● **PROBLEM REQUIREMENTS**
Count all lines holding "TrainingSchedule" in the data below and say the number, nothing more.

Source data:
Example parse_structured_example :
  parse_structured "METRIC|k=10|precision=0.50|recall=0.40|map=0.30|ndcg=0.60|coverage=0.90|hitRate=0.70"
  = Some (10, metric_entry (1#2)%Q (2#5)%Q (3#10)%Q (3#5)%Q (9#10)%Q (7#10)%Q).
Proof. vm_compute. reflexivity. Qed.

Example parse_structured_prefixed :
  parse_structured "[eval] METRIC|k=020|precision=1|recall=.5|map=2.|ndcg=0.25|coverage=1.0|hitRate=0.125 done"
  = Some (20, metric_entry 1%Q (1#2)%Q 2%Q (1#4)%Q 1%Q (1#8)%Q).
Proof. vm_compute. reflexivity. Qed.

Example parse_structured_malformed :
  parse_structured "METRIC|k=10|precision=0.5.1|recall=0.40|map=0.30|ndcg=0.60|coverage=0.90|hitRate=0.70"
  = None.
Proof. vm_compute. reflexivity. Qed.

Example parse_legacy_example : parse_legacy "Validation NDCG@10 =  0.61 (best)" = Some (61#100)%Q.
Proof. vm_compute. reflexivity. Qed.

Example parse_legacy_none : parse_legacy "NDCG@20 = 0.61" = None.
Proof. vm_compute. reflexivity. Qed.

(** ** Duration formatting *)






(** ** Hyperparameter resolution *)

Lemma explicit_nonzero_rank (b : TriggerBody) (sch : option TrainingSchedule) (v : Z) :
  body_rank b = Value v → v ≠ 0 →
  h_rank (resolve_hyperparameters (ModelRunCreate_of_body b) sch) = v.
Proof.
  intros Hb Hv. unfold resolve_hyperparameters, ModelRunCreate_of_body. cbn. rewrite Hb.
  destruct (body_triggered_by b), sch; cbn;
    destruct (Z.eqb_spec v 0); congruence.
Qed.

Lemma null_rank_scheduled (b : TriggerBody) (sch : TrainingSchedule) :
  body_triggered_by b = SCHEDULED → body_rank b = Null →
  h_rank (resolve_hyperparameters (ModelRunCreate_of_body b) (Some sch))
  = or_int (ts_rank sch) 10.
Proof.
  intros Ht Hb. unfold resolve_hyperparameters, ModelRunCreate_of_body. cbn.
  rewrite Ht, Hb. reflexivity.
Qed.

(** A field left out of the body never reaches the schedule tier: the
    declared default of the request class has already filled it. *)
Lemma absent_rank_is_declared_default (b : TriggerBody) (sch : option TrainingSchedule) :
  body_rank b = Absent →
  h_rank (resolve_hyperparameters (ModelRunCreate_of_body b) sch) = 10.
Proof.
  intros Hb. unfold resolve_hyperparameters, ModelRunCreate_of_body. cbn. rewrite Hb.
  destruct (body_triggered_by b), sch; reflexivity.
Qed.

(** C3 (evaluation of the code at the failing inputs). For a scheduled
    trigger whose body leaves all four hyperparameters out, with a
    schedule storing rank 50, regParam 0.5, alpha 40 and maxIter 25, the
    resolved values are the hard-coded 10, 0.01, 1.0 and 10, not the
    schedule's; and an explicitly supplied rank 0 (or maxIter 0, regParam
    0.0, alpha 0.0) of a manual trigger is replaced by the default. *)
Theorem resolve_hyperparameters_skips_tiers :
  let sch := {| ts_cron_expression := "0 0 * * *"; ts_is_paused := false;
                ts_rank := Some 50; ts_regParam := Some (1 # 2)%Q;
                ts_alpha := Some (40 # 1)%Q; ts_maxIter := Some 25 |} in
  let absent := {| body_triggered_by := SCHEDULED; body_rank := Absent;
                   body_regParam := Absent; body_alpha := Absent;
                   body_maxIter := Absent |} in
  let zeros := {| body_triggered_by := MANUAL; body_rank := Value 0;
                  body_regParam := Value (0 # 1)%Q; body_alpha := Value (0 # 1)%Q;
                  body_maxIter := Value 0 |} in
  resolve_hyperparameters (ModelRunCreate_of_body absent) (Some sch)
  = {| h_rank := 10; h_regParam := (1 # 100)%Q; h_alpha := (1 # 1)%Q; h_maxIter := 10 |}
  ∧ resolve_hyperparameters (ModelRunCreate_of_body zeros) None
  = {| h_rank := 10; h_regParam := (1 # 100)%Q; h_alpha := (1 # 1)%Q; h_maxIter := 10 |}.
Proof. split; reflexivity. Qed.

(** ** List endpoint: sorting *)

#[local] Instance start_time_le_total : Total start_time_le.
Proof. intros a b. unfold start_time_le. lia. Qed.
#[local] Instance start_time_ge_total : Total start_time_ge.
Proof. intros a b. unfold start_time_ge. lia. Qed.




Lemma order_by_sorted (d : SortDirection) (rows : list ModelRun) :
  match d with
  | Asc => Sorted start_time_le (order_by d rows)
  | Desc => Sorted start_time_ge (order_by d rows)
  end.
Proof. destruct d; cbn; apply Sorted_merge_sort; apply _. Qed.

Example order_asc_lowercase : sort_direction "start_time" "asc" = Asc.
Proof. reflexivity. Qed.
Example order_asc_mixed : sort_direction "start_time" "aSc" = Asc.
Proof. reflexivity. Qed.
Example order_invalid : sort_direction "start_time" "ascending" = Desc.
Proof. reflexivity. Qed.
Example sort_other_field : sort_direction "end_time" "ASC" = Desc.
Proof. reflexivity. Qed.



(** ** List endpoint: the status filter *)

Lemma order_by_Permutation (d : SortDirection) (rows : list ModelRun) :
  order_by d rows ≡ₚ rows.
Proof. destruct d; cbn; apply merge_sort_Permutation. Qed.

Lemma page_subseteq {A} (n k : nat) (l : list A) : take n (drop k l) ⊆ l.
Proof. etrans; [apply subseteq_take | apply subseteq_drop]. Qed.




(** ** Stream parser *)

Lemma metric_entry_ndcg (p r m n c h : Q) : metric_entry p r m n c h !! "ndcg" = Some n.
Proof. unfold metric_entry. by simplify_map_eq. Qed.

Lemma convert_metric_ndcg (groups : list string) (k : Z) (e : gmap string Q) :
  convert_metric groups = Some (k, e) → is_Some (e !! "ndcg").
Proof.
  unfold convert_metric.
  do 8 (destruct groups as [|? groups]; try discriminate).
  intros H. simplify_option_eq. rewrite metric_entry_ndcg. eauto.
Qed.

...

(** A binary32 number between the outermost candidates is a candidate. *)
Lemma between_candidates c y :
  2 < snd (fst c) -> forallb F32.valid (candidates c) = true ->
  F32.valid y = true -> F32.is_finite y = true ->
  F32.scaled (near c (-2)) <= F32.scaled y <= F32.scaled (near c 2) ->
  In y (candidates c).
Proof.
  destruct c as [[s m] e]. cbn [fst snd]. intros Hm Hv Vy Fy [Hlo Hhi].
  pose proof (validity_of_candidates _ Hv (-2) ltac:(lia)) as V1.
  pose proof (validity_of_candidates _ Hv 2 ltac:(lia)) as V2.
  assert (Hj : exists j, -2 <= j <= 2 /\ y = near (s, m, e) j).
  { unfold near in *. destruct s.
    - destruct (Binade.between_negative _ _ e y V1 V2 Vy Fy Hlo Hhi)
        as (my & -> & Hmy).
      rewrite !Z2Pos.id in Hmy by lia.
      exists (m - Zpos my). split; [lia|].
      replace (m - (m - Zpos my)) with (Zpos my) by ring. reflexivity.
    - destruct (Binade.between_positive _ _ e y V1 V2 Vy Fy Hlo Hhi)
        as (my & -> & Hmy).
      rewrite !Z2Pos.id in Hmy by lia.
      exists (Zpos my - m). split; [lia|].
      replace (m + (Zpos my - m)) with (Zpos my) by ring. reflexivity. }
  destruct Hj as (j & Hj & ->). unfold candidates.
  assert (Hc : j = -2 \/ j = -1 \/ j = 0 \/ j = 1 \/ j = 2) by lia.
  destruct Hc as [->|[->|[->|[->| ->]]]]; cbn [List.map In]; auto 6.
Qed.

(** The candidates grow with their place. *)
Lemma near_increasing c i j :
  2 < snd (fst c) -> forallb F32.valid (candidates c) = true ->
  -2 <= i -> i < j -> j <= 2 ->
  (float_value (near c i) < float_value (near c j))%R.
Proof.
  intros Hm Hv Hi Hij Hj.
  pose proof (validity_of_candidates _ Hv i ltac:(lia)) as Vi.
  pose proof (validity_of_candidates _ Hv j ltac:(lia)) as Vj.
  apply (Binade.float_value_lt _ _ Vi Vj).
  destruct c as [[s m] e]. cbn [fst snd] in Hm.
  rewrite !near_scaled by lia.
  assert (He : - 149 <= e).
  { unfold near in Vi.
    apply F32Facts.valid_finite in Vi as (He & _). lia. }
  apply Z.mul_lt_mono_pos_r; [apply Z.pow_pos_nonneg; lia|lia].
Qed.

● **SOLUTION FOR THIS TASK**
3